(** Record updates, one per [useState] setter. *)
Definition upd_currentView (v : view) (s : AppState) : AppState :=
  {| currentView := v; userId := userId s; userProfile := userProfile s;
     relationships := relationships s; selectedRelationship :=
     selectedRelationship s; messages := messages s; adviceOpen :=
     adviceOpen s; adviceTopic := adviceTopic s; adviceSituation :=
     adviceSituation s; advicePartner := advicePartner s; adviceLoading :=
     adviceLoading s; adviceList := adviceList s; selectedAdvice :=
     selectedAdvice s; sessions := sessions s; inputMessage := inputMessage
     s; sessionId := sessionId s; loading := loading s; sidebarOpen :=
     sidebarOpen s |}.
Definition upd_userId (v : option string) (s : AppState) : AppState :=
  {| currentView := currentView s; userId := v; userProfile := userProfile
     s; relationships := relationships s; selectedRelationship :=
     selectedRelationship s; messages := messages s; adviceOpen :=
     adviceOpen s; adviceTopic := adviceTopic s; adviceSituation :=
     adviceSituation s; advicePartner := advicePartner s; adviceLoading :=
     adviceLoading s; adviceList := adviceList s; selectedAdvice :=
     selectedAdvice s; sessions := sessions s; inputMessage := inputMessage
     s; sessionId := sessionId s; loading := loading s; sidebarOpen :=
     sidebarOpen s |}.
Definition upd_userProfile (v : option UserProfile.t) (s : AppState) : AppState :=
  {| currentView := currentView s; userId := userId s; userProfile := v;
     relationships := relationships s; selectedRelationship :=
     selectedRelationship s; messages := messages s; adviceOpen :=
     adviceOpen s; adviceTopic := adviceTopic s; adviceSituation :=
     adviceSituation s; advicePartner := advicePartner s; adviceLoading :=
     adviceLoading s; adviceList := adviceList s; selectedAdvice :=
     selectedAdvice s; sessions := sessions s; inputMessage := inputMessage
     s; sessionId := sessionId s; loading := loading s; sidebarOpen :=
     sidebarOpen s |}.
Definition upd_relationships (v : list Relationship.t) (s : AppState) : AppState :=
  {| currentView := currentView s; userId := userId s; userProfile :=
     userProfile s; relationships := v; selectedRelationship :=
     selectedRelationship s; messages := messages s; adviceOpen :=
     adviceOpen s; adviceTopic := adviceTopic s; adviceSituation :=
     adviceSituation s; advicePartner := advicePartner s; adviceLoading :=
     adviceLoading s; adviceList := adviceList s; selectedAdvice :=
     selectedAdvice s; sessions := sessions s; inputMessage := inputMessage
     s; sessionId := sessionId s; loading := loading s; sidebarOpen :=
     sidebarOpen s |}.
Definition upd_selectedRelationship (v : option Relationship.t) (s : AppState) : AppState :=
  {| currentView := currentView s; userId := userId s; userProfile :=
     userProfile s; relationships := relationships s; selectedRelationship
     := v; messages := messages s; adviceOpen := adviceOpen s; adviceTopic
     := adviceTopic s; adviceSituation := adviceSituation s; advicePartner
     := advicePartner s; adviceLoading := adviceLoading s; adviceList :=
     adviceList s; selectedAdvice := selectedAdvice s; sessions := sessions
     s; inputMessage := inputMessage s; sessionId := sessionId s; loading :=
     loading s; sidebarOpen := sidebarOpen s |}.
Definition upd_messages (v : list Message.t) (s : AppState) : AppState :=
  {| currentView := currentView s; userId := userId s; userProfile :=
     userProfile s; relationships := relationships s; selectedRelationship
     := selectedRelationship s; messages := v; adviceOpen := adviceOpen s;
     adviceTopic := adviceTopic s; adviceSituation := adviceSituation s;
     advicePartner := advicePartner s; adviceLoading := adviceLoading s;
     adviceList := adviceList s; selectedAdvice := selectedAdvice s;
     sessions := sessions s; inputMessage := inputMessage s; sessionId :=
     sessionId s; loading := loading s; sidebarOpen := sidebarOpen s |}.
Definition upd_adviceOpen (v : bool) (s : AppState) : AppState :=
  {| currentView := currentView s; userId := userId s; userProfile :=
     userProfile s; relationships := relationships s; selectedRelationship
     := selectedRelationship s; messages := messages s; adviceOpen := v;
     adviceTopic := adviceTopic s; adviceSituation := adviceSituation s;
     advicePartner := advicePartner s; adviceLoading := adviceLoading s;
     adviceList := adviceList s; selectedAdvice := selectedAdvice s;
     sessions := sessions s; inputMessage := inputMessage s; sessionId :=
     sessionId s; loading := loading s; sidebarOpen := sidebarOpen s |}.
Definition upd_adviceTopic (v : string) (s : AppState) : AppState :=
  {| currentView := currentView s; userId := userId s; userProfile :=
     userProfile s; relationships := relationships s; selectedRelationship
     := selectedRelationship s; messages := messages s; adviceOpen :=
     adviceOpen s; adviceTopic := v; adviceSituation := adviceSituation s;
     advicePartner := advicePartner s; adviceLoading := adviceLoading s;
     adviceList := adviceList s; selectedAdvice := selectedAdvice s;
     sessions := sessions s; inputMessage := inputMessage s; sessionId :=
     sessionId s; loading := loading s; sidebarOpen := sidebarOpen s |}.
Definition upd_adviceSituation (v : string) (s : AppState) : AppState :=
  {| currentView := currentView s; userId := userId s; userProfile :=
     userProfile s; relationships := relationships s; selectedRelationship
     := selectedRelationship s; messages := messages s; adviceOpen :=
     adviceOpen s; adviceTopic := adviceTopic s; adviceSituation := v;
     advicePartner := advicePartner s; adviceLoading := adviceLoading s;
     adviceList := adviceList s; selectedAdvice := selectedAdvice s;
     sessions := sessions s; inputMessage := inputMessage s; sessionId :=
     sessionId s; loading := loading s; sidebarOpen := sidebarOpen s |}.
Definition upd_advicePartner (v : option Relationship.t) (s : AppState) : AppState :=
  {| currentView := currentView s; userId := userId s; userProfile :=
     userProfile s; relationships := relationships s; selectedRelationship
     := selectedRelationship s; messages := messages s; adviceOpen :=
     adviceOpen s; adviceTopic := adviceTopic s; adviceSituation :=
     adviceSituation s; advicePartner := v; adviceLoading := adviceLoading
     s; adviceList := adviceList s; selectedAdvice := selectedAdvice s;
     sessions := sessions s; inputMessage := inputMessage s; sessionId :=
     sessionId s; loading := loading s; sidebarOpen := sidebarOpen s |}.
Definition upd_adviceLoading (v : bool) (s : AppState) : AppState :=
  {| currentView := currentView s; userId := userId s; userProfile :=
     userProfile s; relationships := relationships s; selectedRelationship
     := selectedRelationship s; messages := messages s; adviceOpen :=
     adviceOpen s; adviceTopic := adviceTopic s; adviceSituation :=
     adviceSituation s; advicePartner := advicePartner s; adviceLoading :=
     v; adviceList := adviceList s; selectedAdvice := selectedAdvice s;
     sessions := sessions s; inputMessage := inputMessage s; sessionId :=
     sessionId s; loading := loading s; sidebarOpen := sidebarOpen s |}.
Definition upd_adviceList (v : list AdviceItem.t) (s : AppState) : AppState :=
  {| currentView := currentView s; userId := userId s; userProfile :=
     userProfile s; relationships := relationships s; selectedRelationship
     := selectedRelationship s; messages := messages s; adviceOpen :=
     adviceOpen s; adviceTopic := adviceTopic s; adviceSituation :=
     adviceSituation s; advicePartner := advicePartner s; adviceLoading :=
     adviceLoading s; adviceList := v; selectedAdvice := selectedAdvice s;
     sessions := sessions s; inputMessage := inputMessage s; sessionId :=
     sessionId s; loading := loading s; sidebarOpen := sidebarOpen s |}.
Definition upd_selectedAdvice (v : option Advice.t) (s : AppState) : AppState :=
  {| currentView := currentView s; userId := userId s; userProfile :=
     userProfile s; relationships := relationships s; selectedRelationship
     := selectedRelationship s; messages := messages s; adviceOpen :=
     adviceOpen s; adviceTopic := adviceTopic s; adviceSituation :=
     adviceSituation s; advicePartner := advicePartner s; adviceLoading :=
     adviceLoading s; adviceList := adviceList s; selectedAdvice := v;
     sessions := sessions s; inputMessage := inputMessage s; sessionId :=
     sessionId s; loading := loading s; sidebarOpen := sidebarOpen s |}.
Definition upd_sessions (v : list Session.t) (s : AppState) : AppState :=
  {| currentView := currentView s; userId := userId s; userProfile :=
     userProfile s; relationships := relationships s; selectedRelationship
     := selectedRelationship s; messages := messages s; adviceOpen :=
     adviceOpen s; adviceTopic := adviceTopic s; adviceSituation :=
     adviceSituation s; advicePartner := advicePartner s; adviceLoading :=
     adviceLoading s; adviceList := adviceList s; selectedAdvice :=
     selectedAdvice s; sessions := v; inputMessage := inputMessage s;
     sessionId := sessionId s; loading := loading s; sidebarOpen :=
     sidebarOpen s |}.
Definition upd_inputMessage (v : string) (s : AppState) : AppState :=
  {| currentView := currentView s; userId := userId s; userProfile :=
     userProfile s; relationships := relationships s; selectedRelationship
     := selectedRelationship s; messages := messages s; adviceOpen :=
     adviceOpen s; adviceTopic := adviceTopic s; adviceSituation :=
     adviceSituation s; advicePartner := advicePartner s; adviceLoading :=
     adviceLoading s; adviceList := adviceList s; selectedAdvice :=
     selectedAdvice s; sessions := sessions s; inputMessage := v; sessionId
     := sessionId s; loading := loading s; sidebarOpen := sidebarOpen s |}.
Definition upd_sessionId (v : option string) (s : AppState) : AppState :=
  {| currentView := currentView s; userId := userId s; userProfile :=
     userProfile s; relationships := relationships s; selectedRelationship
     := selectedRelationship s; messages := messages s; adviceOpen :=
     adviceOpen s; adviceTopic := adviceTopic s; adviceSituation :=
     adviceSituation s; advicePartner := advicePartner s; adviceLoading :=
     adviceLoading s; adviceList := adviceList s; selectedAdvice :=
     selectedAdvice s; sessions := sessions s; inputMessage := inputMessage
     s; sessionId := v; loading := loading s; sidebarOpen := sidebarOpen s
     |}.
Definition upd_loading (v : bool) (s : AppState) : AppState :=
  {| currentView := currentView s; userId := userId s; userProfile :=
     userProfile s; relationships := relationships s; selectedRelationship
     := selectedRelationship s; messages := messages s; adviceOpen :=
     adviceOpen s; adviceTopic := adviceTopic s; adviceSituation :=
     adviceSituation s; advicePartner := advicePartner s; adviceLoading :=
     adviceLoading s; adviceList := adviceList s; selectedAdvice :=
     selectedAdvice s; sessions := sessions s; inputMessage := inputMessage
     s; sessionId := sessionId s; loading := v; sidebarOpen := sidebarOpen s
     |}.
Definition upd_sidebarOpen (v : bool) (s : AppState) : AppState :=
  {| currentView := currentView s; userId := userId s; userProfile :=
     userProfile s; relationships := relationships s; selectedRelationship
     := selectedRelationship s; messages := messages s; adviceOpen :=
     adviceOpen s; adviceTopic := adviceTopic s; adviceSituation :=
     adviceSituation s; advicePartner := advicePartner s; adviceLoading :=
     adviceLoading s; adviceList := adviceList s; selectedAdvice :=
     selectedAdvice s; sessions := sessions s; inputMessage := inputMessage
     s; sessionId := sessionId s; loading := loading s; sidebarOpen := v |}.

----

* Required action:
Pull out each line of the listing that holds the string "option".

* Your response:
Definition upd_userId (v : option string) (s : AppState) : AppState :=
Definition upd_userProfile (v : option UserProfile.t) (s : AppState) : AppState :=
Definition upd_selectedRelationship (v : option Relationship.t) (s : AppState) : AppState :=
Definition upd_advicePartner (v : option Relationship.t) (s : AppState) : AppState :=
Definition upd_selectedAdvice (v : option Advice.t) (s : AppState) : AppState :=
Definition upd_sessionId (v : option string) (s : AppState) : AppState :=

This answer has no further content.